Figure 2.

Differential localisation of the HuR protein between TECs and NECs. HuR localisation was analysed by fluorescent immunocytochemistry. HuR was localised only in the nucleus of HMVEC, whereas it was expressed in the cytoplasm as well of oral carcinoma and melanoma cells (A). HuR expression was limited to the nuclei of mouse normal ECs (skin EC); however, it was detected not only in the nucleus but also in the cytoplasm of mouse tumour ECs (oral carcinoma and melanoma ECs) (B). Blue: DAPI, Green: HuR (white bar: 50 μm). To confirm the cytoplasmic localisation of HuR in TEC, ECs were separated into cytoplasmic and nuclear fractions. Using two antibodies, anti-hnRNP (nuclear protein) and anti-β-tubulin (cytoplasmic protein), it was confirmed that nuclear and cytoplasmic protein extracts were pure in each fraction.
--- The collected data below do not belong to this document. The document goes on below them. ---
Lemma sumQ_binary_one n (f : nat -> Q) :
  (forall k, (k < n)%nat -> f k == 0 \/ f k == 1) -> sumQ n f == 1 ->
  exists k, (k < n)%nat /\
    forall k', (k' < n)%nat -> f k' == if (k' =? k)%nat then 1 else 0.
Proof.
  induction n as [|n IH]; intros Hb Hs; simpl in Hs; [discriminate|].
  destruct (Hb n) as [E|E]; [lia | |].
  - rewrite E, Qplus_0_r in Hs.
    destruct IH as (k & Hk & Hrest); [intros; apply Hb; lia | exact Hs |].
    exists k. split; [lia|]. intros k' Hk'.
    destruct (decide (k' = n)) as [->|Hne].
    + replace (n =? k)%nat with false by (symmetry; apply Nat.eqb_neq; lia).
      exact E.
    + apply Hrest. lia.
  - assert (Hz : sumQ n f == 0).
    { rewrite E in Hs. rewrite <- (Qplus_inj_r _ _ 1). rewrite Hs. reflexivity. }
    exists n. split; [lia|]. intros k' Hk'.
    destruct (Nat.eqb_spec k' n) as [->|Hne]; [exact E|].
    apply (sumQ_binary_zero n f); [intros; apply Hb; lia | exact Hz | lia].
Qed.

Lemma indicator_decodes x N K a : indicator x N K a -> decodes x N K a.
Proof.
  intros Hind i Hi. destruct (Hind i Hi) as [Hai Hrow]. split; [exact Hai|].
  intros k Hk. specialize (Hrow k Hk).
  destruct (decide (k = a i)) as [E|Hne].
  - rewrite <- E, Nat.eqb_refl in Hrow.
    split; [intros _; exact E|]. intros _. apply gt_half_one. exact Hrow.
  - replace (k =? a i)%nat with false in Hrow
      by (symmetry; apply Nat.eqb_neq; exact Hne).
    rewrite (gt_half_zero _ Hrow). split; [discriminate | contradiction].
Qed.

Lemma group_of_unique x K i k :
  (k < K)%nat ->
  (forall k', (k' < K)%nat -> x (g_ i k') == if (k' =? k)%nat then 1 else 0) ->
  group_of x K i = k.
Proof.
  intros Hk Hrow. unfold group_of, range.
  destruct (find (fun k0 => gt_half (x (g_ i k0))) (seq 0 K)) as [k'|] eqn:F.
  - apply find_some in F. destruct F as [Hin Hgt]. apply in_seq in Hin.
    simpl. specialize (Hrow k' ltac:(lia)).
    destruct (decide (k' = k)) as [E|Hne]; [exact E|].
    replace (k' =? k)%nat with false in Hrow
      by (symmetry; apply Nat.eqb_neq; exact Hne).
    rewrite (gt_half_zero _ Hrow) in Hgt. discriminate.
  - exfalso. pose proof (find_none _ _ F k) as Hnone.
    assert (Hin : In k (seq 0 K)) by (apply in_seq; lia).
    specialize (Hnone Hin). simpl in Hnone.
    rewrite gt_half_one in Hnone; [discriminate|].
    rewrite (Hrow k Hk), Nat.eqb_refl. reflexivity.
Qed.

Theorem feasible_indicator matrix K min_size max_size g m x :
  model_spec matrix K min_size max_size g m -> (K <= length matrix)%nat ->
  feasible m x = true ->
  indicator x (length matrix) K (group_of x K).
Proof.
  intros Hm HK Hf i Hi.
  pose proof (feasible_equal m x _ _ Hf (ms_one_group _ _ _ _ _ _ Hm i Hi)) as Hsum.
  simpl in Hsum.
  destruct (sumQ_binary_one K (fun k => x (g_ i k))) as (k & Hk & Hrow).
  - intros k Hk. apply (feasible_binary m x _ Hf).
    apply (ms_vars _ _ _ _ _ _ Hm); lia.
  - exact Hsum.
  - rewrite (group_of_unique x K i k Hk Hrow). split; [exact Hk | exact Hrow].
Qed.

(** ** Assignments, group sizes and objective values *)

Lemma brute_force_assignment matrix t2g a :
  length t2g = length matrix ->
  (forall i, (i < length matrix)%nat -> t2g !! i = Some (Some (a i))) ->
  brute_force_cost matrix t2g == assignment_cost matrix a.
Proof.
  intros Hlen Ht. unfold brute_force_cost, assignment_cost. rewrite Hlen.
  apply sum_pairs_ext. intros i j Hij. unfold same_group.
  rewrite (Ht i), (Ht j) by lia. reflexivity.
Qed.

Lemma count_upto_ext n (p q : nat -> bool) :
  (forall i, (i < n)%nat -> p i = q i) -> count_upto n p = count_upto n q.
Proof.
  induction n as [|n IH]; intros E; simpl; [reflexivity|].
  rewrite IH by (intros; apply E; lia). rewrite (E n) by lia. reflexivity.
Qed.

Lemma group_size_assignment (t2g : list (option nat)) a k :
  (forall i, (i < length t2g)%nat -> t2g !! i = Some (Some (a i))) ->
  group_size t2g k = count_upto (length t2g) (fun i => (a i =? k)%nat).
Proof.
  intros Ht. unfold group_size. apply count_upto_ext. intros i Hi.
  rewrite (Ht i Hi). destruct (Nat.eqb_spec (a i) k) as [E|E].
  - apply bool_decide_eq_true. congruence.
  - apply bool_decide_eq_false. congruence.
Qed.

Lemma column_sum_count x n a k :
  (forall i, (i < n)%nat -> x (g_ i k) == if (k =? a i)%nat then 1 else 0) ->
  sumQ n (fun i => x (g_ i k))
  == inject_Z (Z.of_nat (count_upto n (fun i => (a i =? k)%nat))).
Proof.
  induction n as [|n IH]; intros Hx; simpl; [reflexivity|].
  rewrite IH by (intros; apply Hx; lia). rewrite (Hx n) by lia.
  rewrite Nat2Z.inj_add, inject_Z_plus, (Nat.eqb_sym k (a n)).
  destruct (a n =? k)%nat; reflexivity.
Qed.

Lemma sumQ_single n k (c : Q) :
  (k < n)%nat -> sumQ n (fun k' => if (k' =? k)%nat then c else 0) == c.
Proof.
  induction n as [|n IH]; intros Hk; [lia|]. simpl.
  destruct (Nat.eqb_spec n k) as [E|E].
  - rewrite sumQ_zero; [ring|]. intros k' Hk'.
    replace (k' =? k)%nat with false by (symmetry; apply Nat.eqb_neq; lia).
    reflexivity.
  - rewrite IH by lia. ring.
Qed.

Lemma co_membership_indicator x N K a i j :
  indicator x N K a -> (i < N)%nat -> (j < N)%nat ->
  sumQ K (fun k => x (g_ i k) * x (g_ j k))
  == if (a i =? a j)%nat then 1 else 0.
Proof.
  intros Hind Hi Hj.
  destruct (Hind i Hi) as [Hai Hrow_i]. destruct (Hind j Hj) as [Haj Hrow_j].
  rewrite (sumQ_ext K _ (fun k =>
    if (k =? a i)%nat then (if (a i =? a j)%nat then 1 else 0) else 0)).
  - apply sumQ_single. exact Hai.
  - intros k Hk. rewrite (Hrow_i k Hk), (Hrow_j k Hk).
    destruct (Nat.eqb_spec k (a i)) as [E|E].
    + rewrite <- E. destruct (k =? a j)%nat; reflexivity.
    + ring.
Qed.

Lemma objective_indicator matrix K a x :
  indicator x (length matrix) K a ->
  round_trip_objective matrix K x == avoided_cost matrix a.
Proof.
  intros Hind. unfold round_trip_objective, avoided_cost.
  apply sum_pairs_ext. intros i j Hij.
  rewrite (co_membership_indicator x (length matrix) K a i j Hind) by lia.
  destruct (a i =? a j)%nat; ring.
Qed.

Lemma group_sizes_within_bounds matrix K min_size max_size g m x t2g k :
  model_spec matrix K min_size max_size g m -> (K <= length matrix)%nat ->
  feasible m x = true ->
  length t2g = length matrix ->
  (forall i, (i < length matrix)%nat -> t2g !! i = Some (Some (group_of x K i))) ->
  (k < K)%nat ->
  within_bounds min_size max_size (group_size t2g k).
Proof.
  intros Hm HK Hf Hlen Ht Hk.
  pose proof (feasible_indicator _ _ _ _ _ _ _ Hm HK Hf) as Hind.
  assert (Hsum : sumQ (length matrix) (fun i => x (g_ i k))
                 == inject_Z (Z.of_nat (group_size t2g k))).
  { rewrite (group_size_assignment t2g (group_of x K) k)
      by (rewrite Hlen; exact Ht).
    rewrite Hlen. apply column_sum_count. intros i Hi.
    apply (proj2 (Hind i Hi) k Hk). }
  split.
  - intros lo Hlo. rewrite Zle_Qle, <- Hsum.
    apply (feasible_greater m x _ _ Hf (ms_min _ _ _ _ _ _ Hm lo k Hlo Hk)).
  - intros hi Hhi. rewrite Zle_Qle, <- Hsum.
    apply (feasible_less m x _ _ Hf (ms_max _ _ _ _ _ _ Hm hi k Hhi Hk)).
Qed.

Lemma feasible_counts matrix K min_size max_size g m x k :
  model_spec matrix K min_size max_size g m -> (K <= length matrix)%nat ->
  feasible m x = true -> (k < K)%nat ->
  within_bounds min_size max_size
    (count_upto (length matrix) (fun i => (group_of x K i =? k)%nat)).
Proof.
  intros Hm HK Hf Hk.
  pose (t2g := map (fun i => Some (group_of x K i)) (seq 0 (length matrix))).
  assert (Hlen : length t2g = length matrix)
    by (unfold t2g; rewrite length_map, length_seq; reflexivity).
  assert (Ht : forall i, (i < length matrix)%nat ->
                         t2g !! i = Some (Some (group_of x K i))).
  { intros i Hi. unfold t2g. rewrite list_lookup_fmap.
    rewrite lookup_seq_lt by exact Hi. reflexivity. }
  pose proof (group_sizes_within_bounds matrix K min_size max_size g m x t2g k
                Hm HK Hf Hlen Ht Hk) as Hb.
  rewrite (group_size_assignment t2g (group_of x K) k) in Hb
    by (rewrite Hlen; exact Ht).
  rewrite Hlen in Hb. exact Hb.
Qed.

(** ** Running [optimize_ab] *)

Lemma one_group_decodes x N K :
  (forall i, (i < N)%nat -> one_group x K i) -> decodes x N K (group_of x K).
Proof.
  intros Hone i Hi. destruct (Hone i Hi) as (k & Hk & Hgt & Huniq).
  assert (E : group_of x K i = k).
  { unfold group_of, range.
    destruct (find (fun k0 => gt_half (x (g_ i k0))) (seq 0 K)) as [k'|] eqn:F.
    - apply find_some in F. destruct F as [Hin Hgt']. apply in_seq in Hin.
      simpl. apply Huniq; [lia | exact Hgt'].
    - pose proof (find_none _ _ F k) as Hnone.
      assert (Hin : In k (seq 0 K)) by (apply in_seq; lia).
      specialize (Hnone Hin). simpl in Hnone. congruence. }
  rewrite E. split; [exact Hk|]. intros k' Hk'. split.
  - apply Huniq. exact Hk'.
  - intros ->. exact Hgt.
Qed.

Lemma optimize_ab_run solver matrix K min_size max_size calls g m sol a :
  square matrix -> (1 <= K <= length matrix)%nat ->
  build_model matrix K min_size max_size = Ok (g, m) ->
  solver m = Some sol ->
  decodes (sol_X sol) (length matrix) K a ->
  exists t2g total,
    optimize_ab solver matrix K min_size max_size calls
      = (Ok (t2g, total), calls ++ [m]) /\
    length t2g = length matrix /\
    (forall i, (i < length matrix)%nat -> t2g !! i = Some (Some (a i))) /\
    total == assignment_cost matrix a.
Proof.
  intros Hsq HK Hbuild Hsolve Ha.
  destruct (build_model_spec matrix K min_size max_size Hsq HK)
    as (g' & m' & Hbuild' & Hspec).
  rewrite Hbuild in Hbuild'. injection Hbuild' as <- <-.
  pose proof (ms_covers _ _ _ _ _ _ Hspec) as Hg.
  destruct (decode_spec g sol (length matrix) K a Hg ltac:(lia) Ha)
    as (t2g & Hdec & Hlen & Ht).
  destruct (total_distance_spec matrix g sol K a Hsq Hg ltac:(lia) Ha)
    as (total & Htot & Etot).
  exists t2g, total. unfold optimize_ab.
  rewrite Hbuild, Hsolve, Hdec. cbn [rbind]. rewrite Htot. cbn [rbind].
  auto.
Qed.

Lemma optimize_ab_feasible solver matrix K min_size max_size calls g m sol :
  square matrix -> (1 <= K <= length matrix)%nat ->
  build_model matrix K min_size max_size = Ok (g, m) ->
  solver m = Some sol ->
  feasible m (sol_X sol) = true ->
  model_spec matrix K min_size max_size g m /\
  indicator (sol_X sol) (length matrix) K (group_of (sol_X sol) K) /\
  exists t2g total,
    optimize_ab solver matrix K min_size max_size calls
      = (Ok (t2g, total), calls ++ [m]) /\
    length t2g = length matrix /\
    (forall i, (i < length matrix)%nat ->
       t2g !! i = Some (Some (group_of (sol_X sol) K i))) /\
    total == assignment_cost matrix (group_of (sol_X sol) K).
Proof.
  intros Hsq HK Hbuild Hsolve Hf.
  destruct (build_model_spec matrix K min_size max_size Hsq HK)
    as (g' & m' & Hbuild' & Hspec).
  rewrite Hbuild in Hbuild'. injection Hbuild' as <- <-.
  pose proof (feasible_indicator _ _ _ _ _ _ _ Hspec ltac:(lia) Hf) as Hind.
  split; [exact Hspec|]. split; [exact Hind|].
  eapply optimize_ab_run; eauto. apply indicator_decodes. exact Hind.
Qed.

(** ** Facts about the sample inputs *)

Lemma square_two_teams : square two_teams.
Proof. unfold square, two_teams. repeat constructor. Qed.

Lemma square_four_teams : square four_teams.
Proof. unfold square, four_teams. repeat constructor. Qed.

Lemma alternating_one_group i : one_group (sol_X alternating) 2 i.
Proof.
  unfold one_group, alternating. simpl. unfold Nat.odd.
  destruct (Nat.even i) eqn:E.
  - exists O. split; [lia|]. split; [reflexivity|].
    intros [|[|k']] Hk' H; [reflexivity | discriminate H | lia].
  - exists 1%nat. split; [lia|]. split; [reflexivity|].
    intros [|[|k']] Hk' H; [discriminate H | reflexivity | lia].
Qed.

Lemma reference_solver_sound sol : sound (reference_solver sol).
Proof.
  intros m s. unfold reference_solver.
  destruct (feasible m (sol_X sol)) eqn:E; [|discriminate].
  intros [= <-]. exact E.
Qed.

Lemma balanced_four_costs (a : nat -> nat) :
  (forall i, (i < 4)%nat -> (a i < 2)%nat) ->
  count_upto 4 (fun i => (a i =? 0)%nat) = 2%nat ->
  assignment_cost four_teams a == 8 /\ avoided_cost four_teams a == 16.
Proof.
  intros Hlt Hcount.
  pose proof (Hlt 0%nat ltac:(lia)) as H0. pose proof (Hlt 1%nat ltac:(lia)) as H1.
  pose proof (Hlt 2%nat ltac:(lia)) as H2. pose proof (Hlt 3%nat ltac:(lia)) as H3.
  unfold assignment_cost, avoided_cost, sum_pairs. simpl in *.
  destruct (a 0%nat) as [|[|?]]; [| |lia];
  destruct (a 1%nat) as [|[|?]]; [| |lia | | |lia];
  destruct (a 2%nat) as [|[|?]]; try lia;
  destruct (a 3%nat) as [|[|?]]; try lia;
  simpl in Hcount; try discriminate Hcount;
  split; vm_compute; reflexivity.
Qed.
The HuR of each fraction was detected by western blotting. The amounts of HuR in the cytoplasm of TECs were much higher than NECs (^*P<0.05 vs skin EC) (C and D). HuR expression was analysed in human tissue sections. HuR was expressed only in nuclei in human NECs (white arrow); however, it was expressed in cytoplasm in human TECs (yellow arrow), which were stained by anti-CD31 antibody (E). (Black bar: 50 μm) Immunofluorescent double staining with anti-CD31 and anti-HuR antibodies in the frozen sections of human renal tumours and normal renal tissues. HuR staining is stained in cytoplasm in TECs stained with anti-CD31, but only in nuclei in NEC (F). (White bar: 10 μl).